IARC in 2000 launched a study called Interphone, funded by the European Union, the International Union against Cancer and other national and local funding bodies. Interphone compared surveyed cell phone use in 6,420 people with brain tumors to that of 7,658 healthy people in 13 developed countries—Australia, Canada, Denmark, Finland, France, Germany, Israel, Italy, Japan, New Zealand, Norway, Sweden and the U.K.—to try to determine whether people with brain tumors had used their cell phones more than healthy people, an association that might suggest that cell phones caused the tumors.

The results are expected by the end of this year. "The interpretation of the results is not simple because of a number of potential biases which can affect the results," says project leader Elisabeth Cardis, a professor at the Center for Research in Environmental Epidemiology at the Barcelona Biomedical Research Park. "These analyses are complex and have, unfortunately, taken much time." Among factors that might skew the results: failure of participants—especially those with tumors—to accurately recall exactly how long and often they talk on their cell phones.

According to the U.S. Centers for Disease Control and Prevention (CDC), the average time between first exposure to a cancer-causing agent and clinical recognition of the disease is 15 to 20 years or longer—and cell phone use in the U.S. has only been popular for about a decade. (In 1996 there were 34 million U.S. cell phone users compared with more than 200 million today, according to CTIA–The Wireless Association, a Washington, D.C.–based cell phone industry group.)

Carpenter told the congressional panel that most of the studies that have shown an increased risk are from Scandinavia, where cell phones have been popular since the early 1990s.

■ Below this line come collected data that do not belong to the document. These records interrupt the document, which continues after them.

Lemma storeOne_touches toServer m w b w' :
  addressed toServer m -> storeOne m w = (Ok b, w') ->
  exists k, MessageID.BytesToMessageID (Message.MessageId m) = Ok (MessageID.Mk k) /\ b = Some k /\
    touches k toServer (fun st => mergeStatus st (Message.Result m)) (w_data w) (w_data w').
Proof using EO.
  intros (k & a & Hid & Hk & Ha & Hs & Hfits) H. unfold storeOne in H.
  apply bind_Ok in H as (dbm & w1 & [Hm <-]%lift_Ok & H).
  destruct (myMessage_Ok _ _ Hm) as (id & Hid' & Hkey & Hres & _ & Hdest).
  rewrite Hid in Hid'. injection Hid' as <-. specialize (Hfits _ Hm).
  assert (Hb : MessageID.Bytes (MessageID.Mk k) = Some k).
  { unfold MessageID.Bytes, MessageID.IsNil. cbn. by destruct (String.eqb_spec k ""). }
  rewrite Hb in Hkey. rewrite Ha in Hdest. cbn in Hdest.
  set (dbm' := match Message.Result m with Some _ => dropData dbm | None => dbm end) in H.
  assert (Hrow : mRow dbm' = mRow dbm /\ mMessageID dbm' = Some k) by (unfold dbm'; by destruct (Message.Result m)).
  destruct Hrow as [Hrow Hk']. clearbody dbm'.
  assert (Hserver : forServer (mRow dbm') = toServer k) by (unfold forServer; by rewrite Hrow, Hdest, Hs).
  apply bind_Ok in H as (u & w1 & H & [<- <-]%ret_Ok). exists k. split; [done|]. split; [done|].
  rewrite <- Hrow in Hfits, Hres.
  pose proof (fun w u w' => tryStore_touches toServer dbm' k false w u w' Hk' Hserver Hfits) as Hstore.
  pose proof (fun res w u w' => record_touches toServer m k a res w u w' Hk Hid Ha Hs) as Hrec.
  destruct (match Message.Result m with Some r => negb (MessageResult.Failed r) | None => false end) eqn:Hsucc.
  - destruct (Message.Result m) as [res|] eqn:Hr; [|done]. apply bind_Ok in H as (u1 & w2 & H2 & H).
    eapply touches_ext; [|eapply touches_trans; [by eapply Hstore|by eapply Hrec]].
    cbn. apply negb_true_iff in Hsucc.
    destruct (myStatusOf (w_data w) k) as [|[old|]]; cbn; by rewrite ?Hsucc.
  - assert (H' : (e ← selectProcessed (mMessageID dbm');
       match e with
       | inr ErrNoRows => tryStoreMessage dbm' false
       | inr e => fail e
       | inl (processedTime, fl) =>
           if bool_decide (is_Some processedTime) && negb (default false fl) then mret tt
           else match Message.Result m with
                | Some res =>
                    if negb (bool_decide (is_Some processedTime)) || negb (MessageResult.Failed res)
                    then recordResult m res else mret tt
                | None => mret tt
                end
       end) w = (Ok u, w1)) by (by destruct (Message.Result m)).
    clear H. rewrite Hk' in H'. apply bind_Ok in H' as (e & w2 & [Hw He]%selected_Ok & H). rewrite <- Hw in He |- *.
    destruct e as [[pt fl]|e].
    + destruct He as (old & Hold & Hpt & Hfl).
      destruct (bool_decide (is_Some pt) && negb (default false fl)) eqn:Hc.
      * apply ret_Ok in H as [_ <-]. eapply touches_ext, touches_refl. rewrite Hold.
        apply andb_true_iff in Hc as [[t ->]%bool_decide_eq_true _].
        destruct old as [old|]; [|by pose proof (proj1 Hpt eq_refl)].
        revert Hsucc. cbn. destruct (Message.Result m) as [res|]; [|done]. intros Hsucc%negb_false_iff. by rewrite Hsucc.
      * destruct (Message.Result m) as [res|] eqn:Hr.
        2:{ apply ret_Ok in H as [_ <-]. eapply touches_ext, touches_refl. rewrite Hold. by destruct old. }
        apply negb_false_iff in Hsucc. rewrite Hsucc, orb_false_r in H.
        destruct (bool_decide_reflect (is_Some pt)) as [[t ->]|Hn]; cbn in H.
        -- apply ret_Ok in H as [_ <-]. eapply touches_ext, touches_refl. rewrite Hold.
           destruct old; [|by pose proof (proj1 Hpt eq_refl)]. cbn. by rewrite Hsucc.
        -- eapply touches_ext; [|by eapply Hrec]. rewrite Hold. cbn.
           destruct old as [o|]; [|done]. exfalso. destruct pt; [by apply Hn|]. by pose proof (proj2 Hpt eq_refl).
    + destruct e; try (by apply fail_Ok in H). eapply touches_ext; [|by eapply Hstore]. rewrite He, Hres.
      cbn. by destruct (Message.Result m).
Qed.

Lemma storeAll_touches toServer msgs w ids w' k :
  Forall (addressed toServer) msgs -> MessageID.valid (MessageID.Mk k) -> mapMs storeOne msgs w = (Ok ids, w') ->
  (myWf toServer (w_data w) -> myWf toServer (w_data w')) /\
  myStatusOf (w_data w') k = mergeAll (MessageID.Mk k) (myStatusOf (w_data w) k) msgs.
Proof using EO.
  intros Hm Hk. revert w ids. induction Hm as [|m msgs Hm _ IH]; intros w ids; cbn.
  - by intros [_ <-]%ret_Ok.
  - intros (b & w1 & H1 & H)%bind_Ok. apply bind_Ok in H as (bs & w2 & H2 & [_ <-]%ret_Ok).
    destruct (storeOne_touches toServer m w b w1 Hm H1) as (k1 & Hid & _ & Hwf & Hst).
    destruct (IH _ _ H2) as [IH1 IH2]. split; [by auto|]. rewrite IH2, Hst. cbn. unfold mergeAll.
    destruct (decide (k1 = k)) as [->|Hne]; [by rewrite bool_decide_true|].
    rewrite bool_decide_false; [done|congruence].
Qed.

Lemma links_only ids c (w : World Tables) u w' :
  forM_ ids (linkMessage c) w = (Ok u, w') -> tMessages (w_data w') = tMessages (w_data w) /\ tPending (w_data w') = tPending (w_data w).
Proof using Type.
  revert w. induction ids as [|b ids IH]; intros w; cbn; [by intros [_ <-]%ret_Ok|].
  intros ([] & w1 & H1 & H)%bind_Ok. destruct (IH _ H) as [-> ->].
  unfold linkMessage in H1. apply exec_Ok in H1 as (_ & H1 & _). destruct (_ && _); by injection H1 as <-.
Qed.

(** C5: StoreMessages on MySQL keeps the same contract as on sqlite, on however
    many runs: when it succeeds, each result is the one the messages of the
    call merge to, in their order, and the invariant of the tables holds on,
    so a message is pending, in the partition of its destination, exactly
    while it has no result.  For this the messages have ids, are addressed to
    whom other messages with the id are, and fit into the columns. *)
Theorem my_store_messages_spec toServer msgs contact w u w' k :
  Forall (addressed toServer) msgs -> MessageID.valid (MessageID.Mk k) ->
  StoreMessages msgs contact w = (Ok u, w') ->
  (myWf toServer (w_data w) -> myWf toServer (w_data w')) /\
  myStatusOf (w_data w') k = mergeAll (MessageID.Mk k) (myStatusOf (w_data w) k) msgs.
Proof using EO.
  intros Hm Hk (n & w1 & H & ->)%inTx_Ok. apply bind_Ok in H as (ids & w2 & H1 & H).
  destruct (storeAll_touches toServer msgs _ ids w2 k Hm Hk H1) as [Hwf Hst].
  destruct (String.eqb contact ""); [by apply ret_Ok in H as [_ <-]|].
  destruct (Hex.ParseUint16 contact) as [c| |]; [|by inv_run..].
  apply links_only in H as [Ht Hp]. split.
  - intros Hw. destruct (Hwf Hw) as [H2 H3]. split; rewrite ?Ht, ?Hp; done.
  - unfold myStatusOf in *. by rewrite Ht.
Qed.

Lemma GetMessageResult_status id k w r w' : MessageID.Bytes id = Some k ->
  GetMessageResult id w = (Ok r, w') ->
  w_data w' = w_data w /\ r = match myStatusOf (w_data w) k with Absent => None | Present res => res end.
Proof using Type.
  intros Hk (n & w1 & H & ->)%inTx_Ok. apply bind_Ok in H as (e & w2 & H1 & H). rewrite Hk in H1.
  unfold try, queryRow, at_ in H1. cbn in H1. destruct (sqlFault n) as [e0|]; [by injection H1 as <- <-|].
  unfold myStatusOf. destruct (tMessages (w_data w) !! k); injection H1 as <- <-; cbn in H; by apply ret_Ok in H as [<- <-].
Qed.
End Storing.

(** ** Claims *)

Section Claims.
Context `{P : Platform} {HP : PlatformOK P} `{L : ProtoLib} `{E : MySqlEngine}.

Definition mySvc (m : myMessage) : string := rDestinationServiceName (mRow m).

Lemma myMessageProto_dest dbm m :
  toMessageProto dbm = Ok m -> Address.ServiceName <$> Message.Destination m = Some (mySvc dbm).
Proof using Type.
  unfold toMessageProto. intros H. repeat (apply outcome_bind_Ok in H as (? & _ & H)). by injection H as <-.
Qed.

(** The part of [msgByID] for one service. *)
Definition ofService (svc : string) (msgByID : gmap string myMessage) : gmap string myMessage :=
  filter (fun kd => mySvc kd.2 = svc) msgByID.

Lemma ofService_insert svc k d (m : gmap string myMessage) :
  size (ofService svc (<[k := d]> m)) <= size (ofService svc m) + (if decide (mySvc d = svc) then 1 else 0).
Proof using Type.
  unfold ofService. case_decide as Hd.
  - rewrite map_filter_insert_True, map_size_insert by done. destruct (_ !! k); cbn; lia.
  - rewrite map_filter_insert_False by done.
    assert (Hs : filter (fun kd : string * myMessage => mySvc kd.2 = svc) (delete k m) ⊆ filter (fun kd => mySvc kd.2 = svc) m).
    { apply map_subseteq_spec. intros j x [Hj Hx]%map_lookup_filter_Some. apply map_lookup_filter_Some.
      by apply lookup_delete_Some in Hj as [_ Hj]. }
    apply map_subseteq_size in Hs. lia.
Qed.

(** What the loop over the rows leaves in msgByID: rows, and of a service no
    more than its limit. *)
Lemma readRows_in sl rows msgByID read :
  (forall k d, msgByID !! k = Some d -> mMessageID d = Some k) ->
  Forall (fun d => is_Some (mMessageID d)) rows ->
  forall k d, fst (readRows sl rows msgByID read) !! k = Some d ->
    mMessageID d = Some k /\ (d ∈ rows \/ msgByID !! k = Some d).
Proof using Type.
  revert msgByID read. induction rows as [|x rows IH]; intros msgByID read Hm Hrows k d; cbn; [by auto|].
  apply Forall_cons in Hrows as [[kx Hx] Hrows]. rewrite Hx. cbn.
  assert (Hadd : forall k d, <[kx := x]> msgByID !! k = Some d -> mMessageID d = Some k /\ (d = x \/ msgByID !! k = Some d)).
  { intros k' d'. rewrite lookup_insert. case_decide; [intros [= <-]; subst; by auto|by auto]. }
  assert (Hsame : fst (readRows sl rows msgByID read) !! k = Some d -> mMessageID d = Some k /\ (d ∈ x :: rows \/ msgByID !! k = Some d)).
  { intros Hd. destruct (IH msgByID read Hm Hrows k d Hd) as [? [?|?]]; split; auto. left. by apply list_elem_of_further. }
  assert (Hmore : forall read', fst (readRows sl rows (<[kx := x]> msgByID) read') !! k = Some d ->
    mMessageID d = Some k /\ (d ∈ x :: rows \/ msgByID !! k = Some d)).
  { intros read' Hd. destruct (IH (<[kx := x]> msgByID) read' ltac:(by intros ? ? [? _]%Hadd) Hrows k d Hd) as [Hk [?|Hin]];
      (split; [done|]); [left; by apply list_elem_of_further|].
    apply Hadd in Hin as [_ [->|?]]; [left; apply list_elem_of_here|by right]. }
  destruct sl as [s|]; [|apply Hmore]. destruct (_ <=? _)%Z; [apply Hsame|apply Hmore].
Qed.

Herberman added that most of the research showing cell phones are safe is based on surveys of consumers who have used them for less than 10 years.

Despite a dearth of human studies, more than 400 experiments have been done since the early 1970s to determine how cell phone radiation affects animals, cells and DNA. They, too, have produced conflicting results. Some suggest that cell phone radiation damages DNA and/or nerve cells, others do not. At the hearing, Carpenter suggested that cell phones may increase the brain's production of reactive forms of oxygen called free radicals, which can interact with and damage DNA.

Contradictory findings could be a sign of poor study quality, according to NCI expert Hoover. But Jerry Phillips, a biochemist who performed cell phone research at U.S. Department of Veterans Affairs's Pettis VA Medical Center in Loma Linda, Calif., in the 1990s, believes that conflicting results are to be expected given the nature of the radiation being scrutinized.

Phillips says, for instance, that sometimes the body will respond to radiation by initiating a series of intrinsic repair mechanisms designed to fix the harmful effects. In other words, the effects from radiation exposure may be different in different people. And these varied responses may help explain the contradictory results, says Phillips, who is now director of the Science/Health Science Learning Center at the University of Colorado at Colorado Springs.

There is plenty of anecdotal evidence out there claiming a link between cell phone use and cancer: Keith Black, chairman of neurosurgery at Cedars-Sinai Medical Center in Los Angeles, says that the brain cancer (malignant glioma) that killed O. J. Simpson's attorney, Johnnie Cochran, was the result of frequent cell phone use, based on the fact that the tumor developed on the side of the head against which he held his phone. And in May, a week after Massachusetts Sen. Edward Kennedy was diagnosed with a glioma, The EMR Policy Institute, a Marshfield, Vt.–based nonprofit organization that supports research on the effects of electromagnetic radiation, released a statement linking his tumor to heavy cell phone use. But the NCI maintains that there is no definitive evidence that cell phones increase cancer risk.

In other words, the verdict is still out. "We can't rule out the possibility of risk," Nottingham's Challis says. "There hadn't been as much work in this area as is now demanded."